DEFENSE

Pentagon Unveils New Plan for Conventional Submarine-Based Ballistic Missiles

This article was originally published in Global Security Newswire, produced independently by National Journal Group under contract with the Nuclear Threat Initiative. NTI is a nonprofit, nonpartisan group working to reduce global threats from nuclear, biological, and chemical weapons.

Updated: January 27, 2012 | 3:06 p.m.
January 27, 2012 | 3:04 p.m.

In response, the Defense Department in 2008 shifted its main emphasis in the conventional prompt global strike effort to developing an Air Force ground-based weapon called the Conventional Strike Missile (see GSN, Sept. 3, 2008).  The maneuverable weapon system was imagined as a hypersonic dart that would initially boost aboard rockets but transition to flight just inside the atmosphere and glide into its target at Mach 20 speeds (see GSN, June 24, 2011).

Lukewarm Air Force support for development of the strike missile, though, and flight test failures by a developmental front-end system -- the Defense Advanced Research Project Agency’s Hypersonic Technology Vehicle 2 -- have thrown into question whether the Pentagon would continue to invest in the ground-based approach, according to defense insiders (see GSN, Aug. 18, 2011).

“Throughout this 10-year process, the Air Force has never gotten enough money to flesh out their designs,” said one retired service officer, ruing the failure to fully explore simpler weapon technologies that might have resulted in a fielded system by now. 

“The Air Force money [for this] is actually DARPA money,” and the research agency’s strong role in the effort resulted in highly ambitious technology objectives that proved challenging to attain, according to the former official, who requested anonymity in discussing a politically charged issue.

Before his military retirement, Cartwright last July indicated that if a prompt global strike system is needed urgently to address an emerging threat, ICBM rockets could launch simple conventional payloads at high speed against virtually any target.

"I mean, we use cement to test with today," Cartwright said. "It makes a very big hole."

Other fairly straightforward options eyed under the Air Force missile effort have involved off-the-shelf munitions installed on the front end of the hypersonic boost-glide missile, according to officials.

Panetta’s effort to reduce the defense budget by $487 billion over the next decade -- mandated by a deficit-reduction law passed last year by Congress -- has affected more than just the Air Force missile, according to defense insiders.  The entire conventional prompt global strike initiative will be getting significantly less funding than anticipated, sources said. 

In internal Defense Department deliberations, the multiservice prompt global strike effort lost roughly two-thirds of its projected budget for fiscal 2013 through 2017, GSN has learned. 

Congress funded the multiservice Pentagon account for prompt global strike at $180 million in fiscal 2012.  Of that amount, the Pentagon directed $10 million to the Navy to study the medium-range missile concept, according to defense sources.
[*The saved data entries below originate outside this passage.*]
(* ===== verification/Expiry.v ===== *)
(** * The expiry pass is effective (src/consentd/repository.cc: Expire)

    [Expire] runs before every client request and on every tick.  It queries
    the expired sessions, sorts them into two lists and then closes or
    suspends them one by one, reading the clock again at each step.  The file
    shows that under a clock that does not run backwards nothing that was
    past its deadline when the pass began is still in use when it returns. *)
From S2P Require Import Prelude Strings Platform Message Packing Store ProfileState Exec Logic.
From S2P Require Import Lifecycle Sessions.

(** [calmer d d'] : from [d] to [d'] nothing becomes usable.  Pending
    requests, usable artifacts and active sessions of [d'] are rows of [d]; a
    suspended session was suspended in [d] or active with the same identity
    and the same two deadlines. *)
Record calmer (d d' : DB) : Prop := mk_calmer {
  calm_requests : ∀ r, r ∈ d'.(db_requests) → r.(r_state) = "PENDING" → r ∈ d.(db_requests);
  calm_artifacts : ∀ t, t ∈ d'.(db_artifacts) → t.(t_state) = "ACTIVE" → t ∈ d.(db_artifacts);
  calm_active : ∀ s, s ∈ d'.(db_sessions) → s.(s_state) = "ACTIVE" → s ∈ d.(db_sessions);
  calm_suspended : ∀ s, s ∈ d'.(db_sessions) → s.(s_state) = "SUSPENDED" →
    s ∈ d.(db_sessions) ∨
    ∃ s0, s0 ∈ d.(db_sessions) ∧ s0.(s_state) = "ACTIVE" ∧ s0.(s_id) = s.(s_id) ∧
      s0.(s_idle_deadline) = s.(s_idle_deadline) ∧
      s0.(s_absolute_deadline) = s.(s_absolute_deadline);
}.

#[export] Instance calmer_preorder : PreOrder calmer.
Proof.
  split; [by split; auto|]. intros d1 d2 d3 [R1 A1 S1 U1] [R2 A2 S2 U2]. split; auto.
  intros s Hs Hst. destruct (U2 s Hs Hst) as [Hin|(s0 & Hs0 & Ha & Hrest)]; [by apply U1|].
  right. exists s0. split; [by apply S1|done].
Qed.

Lemma calmer_requests p f d :
  (∀ r, p r = true → (f r).(r_state) ≠ "PENDING") → calmer d (upd_requests p f d).
Proof.
  intros Hf. split; simpl; auto.
  intros r (r0 & Hr0 & ->)%elem_of_update_where Hst. destruct (p r0) eqn:E; [|done].
  by destruct (Hf r0 E).
Qed.

Lemma calmer_artifacts p d : calmer d (upd_artifacts p (set_t_state "CLEANUP_PENDING") d).
Proof.
  split; simpl; auto.
  intros t (t0 & Ht0 & ->)%elem_of_update_where Hst. by destruct (p t0).
Qed.

Lemma calmer_grants p f d : calmer d (upd_grants p f d).
Proof. split; simpl; auto. Qed.

(** A transition of sessions to a state in which they are not live. *)
Lemma calmer_sessions p f d :
  (∀ s, p s = true → (f s).(s_state) ≠ "ACTIVE" ∧ (f s).(s_state) ≠ "SUSPENDED") →
  calmer d (upd_sessions p f d).
Proof.
  intros Hf. split; simpl; auto.
  - intros s (s0 & Hs0 & ->)%elem_of_update_where Hst. destruct (p s0) eqn:E; [|done].
    by destruct (Hf s0 E).
  - intros s (s0 & Hs0 & ->)%elem_of_update_where Hst. destruct (p s0) eqn:E; [|by left].
    by destruct (Hf s0 E).
Qed.
(* ===== verification/Prompts.v ===== *)
(** * Approval prompts (src/consentd/repository.cc: Prompt)

    [get_prompt] renders a pending request for the approval UI and binds a
    fresh token to the UI instance; [respond] accepts the decision of that
    instance, inserts the grants of the displayed rows and decides the
    request after evaluating every condition again. *)
From S2P Require Import Prelude Strings Platform Message Packing Approval Localization ProfileState.
From S2P Require Import Store Exec Logic Lifecycle Sessions Grants Requests.
From Stdlib Require Import Ascii.

Section prompts.
Context `{Platform} `{Env}.

(** The local variables of [Prompt] that both branches use. *)
Record prompt := mk_prompt {
  p_pending : Message;
  p_count : Z;
  p_selected : bool;
  p_choices : bool;
  p_displayed : list Z;
  p_current : Message;
  p_definitions : list Message;
  p_typed : bool;
  p_persistent : bool;
  p_effective : string;
}.

(** ["_prompt_row." + std::to_string(i)]. *)
Definition prompt_row (i : Z) : string := "_prompt_row." +:+ to_string i.

(** The rows of a selected request that the UI displays. *)
Definition displayed_row (respond : bool) (pending current : Message) (i : Z) : bool :=
  if respond then eqs (Get pending (prompt_row i)) "1"
  else negb (eqs (row_get pending i "decision") "ALLOWED") &&
       negb (eqs (row_get current i "decision") "ALLOWED").

(** [if (selected) { ... } else { ... }]: the displayed rows and [current]. *)
Definition prompt_rows (peer : Peer) (request pending : Message) (respond : bool) (count : Z)
  : M (list Z * Message) :=
  let choices := eqs (Get pending "approval_version") "2" in
  if approval.Versioned pending then
    verify (approval.Validate pending) (- EINVAL);;
    let capable :=
      if choices && negb respond
      then eqs (Get request "approval_supported_versions") "1,2" &&
           eqs (Get request "approval_period_choice") "1"
      else eqs (Get request "approval_version") (Get pending "approval_version") in
    require capable (if respond then - EACCES else - EINVAL)
      "selected approval requires matching UI capability";;
    '(current, _) ← CheckConditions peer pending false;
    mret (filter (λ i, displayed_row respond pending current i = true) (seqZ 0 count), current)
  else mret (seqZ 0 count, ∅).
An intriguing twist to Thursday’s announcement is that the Pentagon leaders and documents referred to the new submarine-based missile effort as “a conventional prompt strike option,” dropping the word “global.”  That more-limited description dovetails with reports that the missile would be designed with intermediate range, generally understood to be about 1,800 to 3,500 miles of flight.

That contrasts with a long-range missile, such as today’s nuclear-armed ICBMs, capable of hitting targets on the other side of the world from bases in the continental United States.

It appears that the midrange missile would continue to use prompt global strike funding, though the fate of the Army-, Air Force- and DARPA-led efforts in the president’s upcoming fiscal 2013 budget remains unclear.

Cheryl Irwin, a Pentagon spokeswoman, would not address directly any implications that funding the submarine missile design effort might have for the seemingly ailing Air Force-DARPA Conventional Strike Missile.

“This budget will focus this development on a submarine-launched option,” she said in written response to a reporter’s questions.  “There are other efforts that are ongoing.”

Asked whether fielding the missile aboard submarines might raise the same hackles on Capitol Hill and elsewhere that the earlier Trident-modification effort did, Joint Chiefs of Staff Chairman Martin Dempsey said differences in the technology should afford the new approach broader acceptance.

Compared to the prior Trident missile-based concept, “the technology and therefore the trajectory that would be required to deliver it” would be different for the medium-range missile being sought today, the Army general told reporters at the Thursday event.  “There's [also] the speed at which these delivery systems can move.”

He added, “You can lower the trajectory and therefore avoid the confusion you're talking about in terms of it being mistaken for an ICBM with a nuclear warhead.”  Dempsey also alluded to additional factors that could differentiate this new missile from existing nuclear-armed weapons, but did not identify them.